(Collected data)

+ + +

Lemma month_number_range name m : month_number name = Some m → 1 ≤ m ≤ 12.
Proof.
  unfold month_number. destruct (list_find _ _) as [[i p]|] eqn:E; [|done].
  simpl. intros [= <-]. apply list_find_Some in E as (Hi & _ & _).
  assert (Forall (λ p, 1 ≤ p.2 ≤ 12) month_names) as Hall.
  { apply (bool_decide_unpack _). vm_compute. exact I. }
  rewrite Forall_forall in Hall. apply Hall. apply list_elem_of_lookup. eauto.
Qed.

(** The canonical names are month names that [pd.to_datetime] reads. *)
Lemma canonical_month_number name :
  name ∈ Helper.canonical_months → ∃ m, month_number name = Some m ∧ 1 ≤ m ≤ 12.
Proof.
  intros Hin.
  assert (Forall (λ s, is_Some (month_number s)) Helper.canonical_months) as Hall.
  { apply (bool_decide_unpack _). vm_compute. exact I. }
  rewrite Forall_forall in Hall. destruct (Hall name Hin) as [m Hm].
  exists m. split; [done|]. by apply (month_number_range name).
Qed.

(** The first day of a month of the years 1678 to 2261 is a Timestamp; no
    day of a year before 1677 or after 2262 is one. *)
Lemma timestamp_ok_years y m : 1678 ≤ y ≤ 2261 → timestamp_ok (mk_date y m 1) = true.
Proof.
  intros Hy. unfold timestamp_ok, date_leb. cbn [d_year d_month d_day].
  rewrite (proj2 (Z.ltb_lt 1677 y)), (proj2 (Z.ltb_lt y 2262)) by lia.
  reflexivity.
Qed.

Lemma timestamp_ok_far_years y m :
  y ≤ 1676 ∨ 2263 ≤ y → timestamp_ok (mk_date y m 1) = false.
Proof.
  intros Hy. unfold timestamp_ok, date_leb. cbn [d_year d_month d_day].
  destruct Hy.
  - rewrite (proj2 (Z.ltb_ge 1677 y)), (proj2 (Z.eqb_neq 1677 y)) by lia.
    reflexivity.
  - rewrite (proj2 (Z.ltb_ge y 2262)), (proj2 (Z.eqb_neq y 2262)) by lia.
    apply andb_false_r.
Qed.

Lemma clean_month_canonical target_df r :
  Helper.find_invalid_months (clean_month <$> TargetDf.rows target_df) = [] →
  r ∈ TargetDf.rows target_df →
  ∃ m, month_number (clean_month r) = Some m ∧ 1 ≤ m ≤ 12.
Proof.
  intros Hinv Hr. apply canonical_month_number.
  apply find_invalid_months_in_nil in Hinv. rewrite Forall_forall in Hinv.
  apply Hinv. by apply list_elem_of_fmap_2.
Qed.

(** With canonical months and years from 1678 to 2261 every row has its
    date. *)
Lemma monthstart_of_sound_years target_df :
  Helper.find_invalid_months (clean_month <$> TargetDf.rows target_df) = [] →
  (∀ r, r ∈ TargetDf.rows target_df → 1678 ≤ TargetDf.year r ≤ 2261) →
  is_Some (mapM with_monthstart (TargetDf.rows target_df)).
Proof.
  intros Hinv Hyears. apply mapM_is_Some_2, Forall_forall. intros r Hr.
  destruct (clean_month_canonical _ _ Hinv Hr) as (m & Hm & _).
  unfold compose, with_monthstart, to_datetime_month_year. rewrite Hm. simpl.
  rewrite timestamp_ok_years by (by apply Hyears). simpl. eauto.
Qed.

(** With canonical months, a row with a four-digit year before 1677 or
    after 2262 has no date. *)
Lemma monthstart_of_far_year target_df r :
  Helper.find_invalid_months (clean_month <$> TargetDf.rows target_df) = [] →
  r ∈ TargetDf.rows target_df →
  TargetDf.year r ≤ 1676 ∨ 2263 ≤ TargetDf.year r →
  mapM with_monthstart (TargetDf.rows target_df) = None.
Proof.
  intros Hinv Hr Hy.
  destruct (mapM with_monthstart (TargetDf.rows target_df)) as [k|] eqn:E; [|done].
  assert (is_Some (mapM with_monthstart (TargetDf.rows target_df))) as Hs
    by (rewrite E; eauto).
  apply mapM_is_Some_1 in Hs. rewrite Forall_forall in Hs.
  destruct (Hs r Hr) as [x Hx].
  destruct (clean_month_canonical _ _ Hinv Hr) as (m & Hm & _).
  unfold with_monthstart, to_datetime_month_year in Hx. rewrite Hm in Hx.
  simpl in Hx. by rewrite timestamp_ok_far_years in Hx.
Qed.
(** Lexicographic comparison of two strings by code point, as [<=] on
    [str]. *)
Fixpoint str_le (a b : list N) : bool :=
  match a, b with
  | [], _ => true
  | _ :: _, [] => false
  | x :: a', y :: b' =>
      if (x <? y)%N then true else if (y <? x)%N then false else str_le a' b'
  end.

(** [str.lower] on the ASCII letters; every other code point is kept.  The
    encoder takes the lower-casing function as a parameter, and this is the
    instance used on ASCII names. *)
Definition ascii_lower (s : list N) : list N :=
  (λ c, if ((65 <=? c) && (c <=? 90))%N then (c + 32)%N else c) <$> s.

(** [fnmatch.fnmatch] on patterns without wildcard characters: equality. *)
Definition fnmatch_literal (name pat : list N) : bool :=
  bool_decide (name = pat).

End Py.

(** ** The scanned directory and the encoder ([write_tree]) *)

(** What the file system holds below the scan root.  Anything that is not a
    directory is a file for the encoder ([is_dir] is the only test made). *)
Inductive entry :=
| File (nm : str)
| Dir (nm : str) (cs : list entry).

Definition entry_name (e : entry) : str :=
  match e with File n => n | Dir n _ => n end.

Definition entry_is_dir (e : entry) : bool :=
  match e with File _ => false | Dir _ _ => true end.

Definition entry_children (e : entry) : list entry :=
  match e with File _ => [] | Dir _ cs => cs end.

Fixpoint height (e : entry) : nat :=
  match e with
  | File _ => 0
  | Dir _ cs => S (foldr (λ c h, height c `max` h) 0 cs)
  end.

(** A [Path] object of the encoder: the components below the scan root, and
    the entry found there. *)
Record Path := MkPath { rel : list str; node : entry }.

Definition name (p : Path) : str := entry_name (node p).
Definition is_dir (p : Path) : bool := entry_is_dir (node p).

Definition iterdir (p : Path) : list Path :=
  (λ c, MkPath (rel p ++ [entry_name c]) c) <$> entry_children (node p).

(** [p.relative_to(root).as_posix()] for a path below the root. *)
Definition as_posix (parts : list str) : str := Py.join (Py.lit "/") parts.

Definition CONN_LAST : str := Eval vm_compute in Py.lit "└─ ".
Definition CONN_MID : str := Eval vm_compute in Py.lit "├─ ".
Definition EXT_CONT : str := Eval vm_compute in Py.lit "│  ".
Definition EXT_BLANK : str := Eval vm_compute in Py.lit "   ".
Definition SLASH : str := Eval vm_compute in Py.lit "/".
Definition NEWLINE : str := [10%N].

(** The two files of the repository. *)
Inductive impl := FolderForge | Start.

(** Stable sort by key, as [sorted(iterable, key=...)]. *)
Section sorted.
Context {A K : Type} (key : A → K) (le : K → K → bool).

+ + +

#### Goal of the exercise:
Above are the entries. Quote exactly the lines from the one bearing "(λ c, if ((65" through the one bearing "(** Stable sort".

#### Answer area:
  (λ c, if ((65 <=? c) && (c <=? 90))%N then (c + 32)%N else c) <$> s.

(** [fnmatch.fnmatch] on patterns without wildcard characters: equality. *)
Definition fnmatch_literal (name pat : list N) : bool :=
  bool_decide (name = pat).

End Py.

(** ** The scanned directory and the encoder ([write_tree]) *)

(** What the file system holds below the scan root.  Anything that is not a
    directory is a file for the encoder ([is_dir] is the only test made). *)
Inductive entry :=
| File (nm : str)
| Dir (nm : str) (cs : list entry).

Definition entry_name (e : entry) : str :=
  match e with File n => n | Dir n _ => n end.

Definition entry_is_dir (e : entry) : bool :=
  match e with File _ => false | Dir _ _ => true end.

Definition entry_children (e : entry) : list entry :=
  match e with File _ => [] | Dir _ cs => cs end.

Fixpoint height (e : entry) : nat :=
  match e with
  | File _ => 0
  | Dir _ cs => S (foldr (λ c h, height c `max` h) 0 cs)
  end.

(** A [Path] object of the encoder: the components below the scan root, and
    the entry found there. *)
Record Path := MkPath { rel : list str; node : entry }.

Definition name (p : Path) : str := entry_name (node p).
Definition is_dir (p : Path) : bool := entry_is_dir (node p).

Definition iterdir (p : Path) : list Path :=
  (λ c, MkPath (rel p ++ [entry_name c]) c) <$> entry_children (node p).

(** [p.relative_to(root).as_posix()] for a path below the root. *)
Definition as_posix (parts : list str) : str := Py.join (Py.lit "/") parts.

Definition CONN_LAST : str := Eval vm_compute in Py.lit "└─ ".
Definition CONN_MID : str := Eval vm_compute in Py.lit "├─ ".
Definition EXT_CONT : str := Eval vm_compute in Py.lit "│  ".
Definition EXT_BLANK : str := Eval vm_compute in Py.lit "   ".
Definition SLASH : str := Eval vm_compute in Py.lit "/".
Definition NEWLINE : str := [10%N].

(** The two files of the repository. *)
Inductive impl := FolderForge | Start.

(** Stable sort by key, as [sorted(iterable, key=...)]. *)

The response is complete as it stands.